Cisco on Tuesday quietly rolled out its Nexus 4000, a blade switch which works with blade servers from other vendors. Thus Cisco has taken a significant step toward extending its Nexus switch family -- and in turn its unified computing footprint -- to third parties, who will in turn embed the new Nexus inside their own blade chassis.

The 4000 appears to be an OEM-oriented variation of the Nexus 5000, which is an FCoE network switch for the data center.

For this reason, the news gives additional heft to Fibre Channel Over Ethernet (FCoE), which is the centerpiece protocol of Cisco's Unified Fabric architecture. This enables flexible switching, where servers can access outside resources such as SANs -- admittedly not rocket science, but the flexibility is the key here when you're talking about an increasingly virtualized world where routing changes on the fly.

My colleague George Crump pointed out in a post the other day that FCoE has become just another protocol, which "you may or may not implement depending on your data center's needs." I'd agree with that. George was using a Brocade announcement as evidence of that. I'd say the Cisco news solidifies the message that FCoE is simply another widget in one's toolkit.

Back to the Nexus 4000: Cisco didn't issue a press release about the news, which is unusual. Rather, they talked about it in a live Webcast. I believe that approach was taken because Cisco was less interested in touting, per se, a product (the Nexus 4000) that's destined to be rebranded by third parties than they were in emphasizing their broader Unified Data Center (aka Data Center 3.0 strategy. 

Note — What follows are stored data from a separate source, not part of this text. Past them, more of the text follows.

Lemma remove_ok m l1 a l2 : wf m (l1 ++ a :: l2) -> exists m',
  tool_memory_remove_entry_locked m a = Some m' /\ wf m' (l1 ++ l2) /\
  (forall c, c ∈ l1 ++ l2 -> item_of m' c = item_of m c) /\
  tm_max_entries m' = tm_max_entries m /\ tm_max_bytes m' = tm_max_bytes m.
Proof.
  intros [Hl Hc0]. destruct (proj1 (ct_dom _ _ _ Hc0 a) (elem_mid a l1 l2)) as [e0 He0].
  unfold tool_memory_remove_entry_locked. rewrite He0. cbn [mbind option_bind].
  destruct (unlink_ok (with_ids m (delete (e_id e0) (tm_by_id m))) l1 a l2) as (m2 & -> & Hl2 & Hr2); [by destruct Hl|]. cbn [mbind option_bind].
  set (m2' := with_ids m2 (tm_by_id m)). assert (Hr : relinked m m2') by (by destruct Hr2).
  pose proof (content_relinked _ _ _ _ _ Hc0 Hr (Permutation_refl _)) as Hc.
  pose proof (rl_rest _ _ Hr a) as Hra. rewrite He0 in Hra. destruct (tm_e m2' !! a) as [e|] eqn:He; [|done].
  cbn in Hra. unfold rest in Hra. injection Hra as Hid Hb Hy _ _. rewrite <- Hb, <- Hy, <- Hid in *.
  destruct (ct_block_of _ _ _ Hc a e He) as [bl Hbl]. destruct (ct_users _ _ _ Hc _ bl Hbl) as (us & Hus & _).
  destruct (block_unlink_ok m2 (e_block e) bl us a e) as (h3 & bl' & us' & -> & Hp & Hs3 & Hh3 & Hd3 & Hy3 & Hf3 & Hk3 & Ho3); [done..|].
  cbn [mbind option_bind]. pose proof (kept_core _ _ Hk3) as Hcore3. pose proof (lk_nodup m _ Hl) as Hnd.
  destruct (content_part _ _ _ a e bl Hc He Hbl) as (Hp1 & Hp2 & Hp3). change (tm_bytes m2') with (tm_bytes m2) in Hp3.
  match goal with |- context [tool_memory_release_block_locked ?x _] => set (m3 := x) end.
  assert (Hy3' : tm_bytes m3 = tm_bytes m2 - e_bytes e) by (unfold m3; cbn; destruct (Z.leb_spec (e_bytes e) (tm_bytes m2)); lia).
  assert (He3 : tm_entries m3 = tm_entries m2 - 1).
  { unfold m3. cbn. pose proof (ct_entries _ _ _ Hc) as Hn. cbn in Hn. unfold zlen in Hn. rewrite length_app in Hn. cbn in Hn.
    destruct (Z.ltb_spec 0 (tm_entries m2)); lia. }
  destruct (release_ok m3 (e_block e) bl' us') as (m4 & -> & Hdr & E1 & E2 & E3 & E4 & E5 & E6 & E7 & E8 & E9).
  { unfold m3. cbn. by rewrite lookup_insert_eq. }
  { done. }
  { rewrite Hf3, (us_refs _ _ _ _ Hus). apply Permutation_length in Hp. cbn in Hp. lia. }
  { rewrite Hy3'. lia. }
  cbn [mbind option_bind]. eexists. split; [done|].
  assert (Hdr' : dropped (e_block e) bl us' m2' (with_heap m4 (delete a (tm_e m4)) (tm_b m4))).
  { apply (dropped_insert _ bl bl' us' m2' m3); try done. by destruct Hdr; [eapply Dropped_user | eapply Dropped_block]. }
  assert (Hgn : gone m2' a e us us' h3 (with_heap m4 (delete a (tm_e m4)) (tm_b m4))).
  { split; try done; cbn.
    - by rewrite E1.
    - rewrite E2. unfold m3. cbn. rewrite (rl_by_id _ _ Hr2). done.
    - by rewrite E4, He3. }
  assert (Hna : a ∉ l1 ++ l2).
  { intros Hin. apply NoDup_app in Hnd as (_ & Hdis & [Hn2 _]%NoDup_cons). apply elem_of_app in Hin as [Hin|]; [|done].
    apply (Hdis a Hin). apply list_elem_of_here. }
  split_and!.
  - split.
    + split; cbn; [|apply Hl2|by rewrite E5; apply Hl2|by rewrite E6; apply Hl2].
      apply (seg_kept (tm_e m2)); [|apply Hl2]. intros c Hcl. rewrite E1. rewrite lookup_delete_ne by (by intros ->). apply Hk3.
    + apply (gone_content m2' (l1 ++ a :: l2) (l1 ++ l2) a e us us' h3 _ bl); try done; [solve_Permutation|].
      cbn. rewrite E9, Hy3', Hy3. done.
  - intros c Hcl. transitivity (item_of m2' c); [|by eapply relinked_item].
    assert (Hcm : is_Some (tm_e m2' !! c)) by (apply (ct_dom _ _ _ Hc); set_solver). destruct Hcm as [y Hyc].
    apply (item_frame _ _ c y Hyc).
    + by apply (proj2 (gone_lookup _ _ _ _ _ _ _ c Hgn) y Hyc); intros ->.
    + intros z Hz. destruct (proj2 (dropped_lookup _ _ _ _ _ _ Hbl Hdr') z Hz) as (x & Hx & Hxd & _); [|by exists x].
      intros Heq ->. assert (Hin : c ∈ us) by (apply (us_iff _ _ _ _ Hus); by exists y).
      rewrite <- Hp in Hin. apply list_elem_of_singleton in Hin as ->. done.
    + by eapply ct_block_of.
  - cbn. rewrite E7. unfold m3. cbn. apply (rl_max_entries _ _ Hr2).
  - cbn. rewrite E8. unfold m3. cbn. apply (rl_max_bytes _ _ Hr2).
Qed.

(** ** New entries *)

Lemma get_block_ok m l text : content None m l -> text <> [] -> let '(m1, b) := tool_memory_get_block_locked m text in
  content (Some b) m1 l /\ (exists bl, tm_b m1 !! b = Some bl /\ b_dsml bl = text) /\
  (forall c y, tm_b m !! c = Some y -> tm_b m1 !! c = Some y) /\
  tm_e m1 = tm_e m /\ tm_by_id m1 = tm_by_id m /\ tm_head m1 = tm_head m /\ tm_tail m1 = tm_tail m /\
  tm_max_entries m1 = tm_max_entries m /\ tm_max_bytes m1 = tm_max_bytes m.
Proof.
  intros Hc Ht. unfold tool_memory_get_block_locked.
  assert (E : tool_memory_find_block_locked m text = tm_by_block m !! text) by (by destruct text). rewrite E.
  destruct (tm_by_block m !! text) as [b|] eqn:Eb.
  - apply (ct_blocks _ _ _ Hc) in Eb as Hbl. split_and!; try done. destruct Hc as [Hd Hi Hbk Hu Ho He Hby Hes Hbs Hfr].
    split; try done. intros c y Hy. destruct (Hu c y Hy) as (us & Hus & [Hor|Hor]); [exists us; auto | done].
  - cbn. set (b := tm_addr m). destruct (ct_fresh _ _ _ Hc b (le_n _)) as [Hfe Hfb].
    pose proof Hc as [Hd Hi Hbk Hu Ho He Hby Hes Hbs Hfr].
    assert (Hne : forall c y, tm_b m !! c = Some y -> b <> c) by (intros c y Hy ->; congruence).
    split_and!; try done.
    + split; cbn; try done.
      * intros d c. destruct (decide (d = text)) as [->|Hdt].
        -- rewrite lookup_insert_eq. split.
           ++ intros [= <-]. eexists. by rewrite lookup_insert_eq.
           ++ intros (y & Hy & Hyd). destruct (decide (b = c)) as [->|Hbc]; [done|]. rewrite lookup_insert_ne in Hy by done.
              assert (tm_by_block m !! text = Some c) by (apply Hbk; by exists y). congruence.
        -- rewrite lookup_insert_ne by done. rewrite Hbk. destruct (decide (b = c)) as [<-|Hbc].
           ++ rewrite lookup_insert_eq. split; [intros (y & Hy & _); congruence | intros (y & [= <-] & Hyd); cbn in Hyd; congruence].
           ++ by rewrite lookup_insert_ne.
      * intros c y. destruct (decide (b = c)) as [<-|Hbc].
        -- rewrite lookup_insert_eq. intros [= <-]. exists []. split; [|by right]. split; try done; [constructor|].
           intros a. split; [by intros ?%elem_of_nil|]. intros (e & Hae & Hb). destruct (Ho a e Hae) as [z Hz]. rewrite Hb in Hz. congruence.
        -- rewrite lookup_insert_ne by done. intros Hy. destruct (Hu c y Hy) as (us & Hus & [Hor|Hor]); [exists us; auto | done].
      * intros a e Hae. destruct (Ho a e Hae) as [y Hy]. rewrite lookup_insert_ne by (by apply (Hne _ y)). by rewrite Hy.
      * rewrite msum_insert by done. cbn. rewrite Hby. lia.
      * intros c y. destruct (decide (b = c)) as [<-|Hbc]; [rewrite lookup_insert_eq; by intros [= <-]|].
        rewrite lookup_insert_ne by done. apply Hbs.
      * intros c Hcc. destruct (Hfr c ltac:(lia)) as [H1 H2]. split; [done|]. rewrite lookup_insert_ne by (unfold b; lia). done.
    + eexists. cbn. by rewrite lookup_insert_eq.
    + intros c y Hy. cbn. rewrite lookup_insert_ne by (by apply (Hne _ y)). done.
Qed.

The more Cisco corrals all the pieces of that Data Center 3.0 puzzle and becomes, in effect, a one-stop shop for its implementation, the more they become a go-to vendor for extracting the efficiencies everyone's now looking toward. (I might add that the first step, before efficiencies, is getting a handling on a) the complexities of virtualization, which includes getting insights/dashboards etc. into exactly what resources you have and how they're being utilized and b) figuring out the best and fastest way to communicate amongst those resources, most notably managing the links between all those virtualizations servers and virtualized storage (and memory!).

Which brings us back to one of those key link protocols, namely FCoE. So in closing, here's a grab from a Cisco blog, which explains the utility of FCoE as implemented in the 5000 (which should apply to the 4000 as well):

"[This] lets us build more sophisticated network topologies as we deploy an FCoE based unified fabric.  Up to this point, End Nodes have had to be directly attached to the FCF; however, with FIP, you can have intermediate "passthrough" switches between the End Node and the FCoE Forwarder (FCF).  A quick example of where this might be helpful is a blade server chassis, where you might not want the cost and/or complexity of a full FCF in the chassis, but do want a switch that can serve as an FCoE passthrough to properly forward the FCoE traffic to an FCF."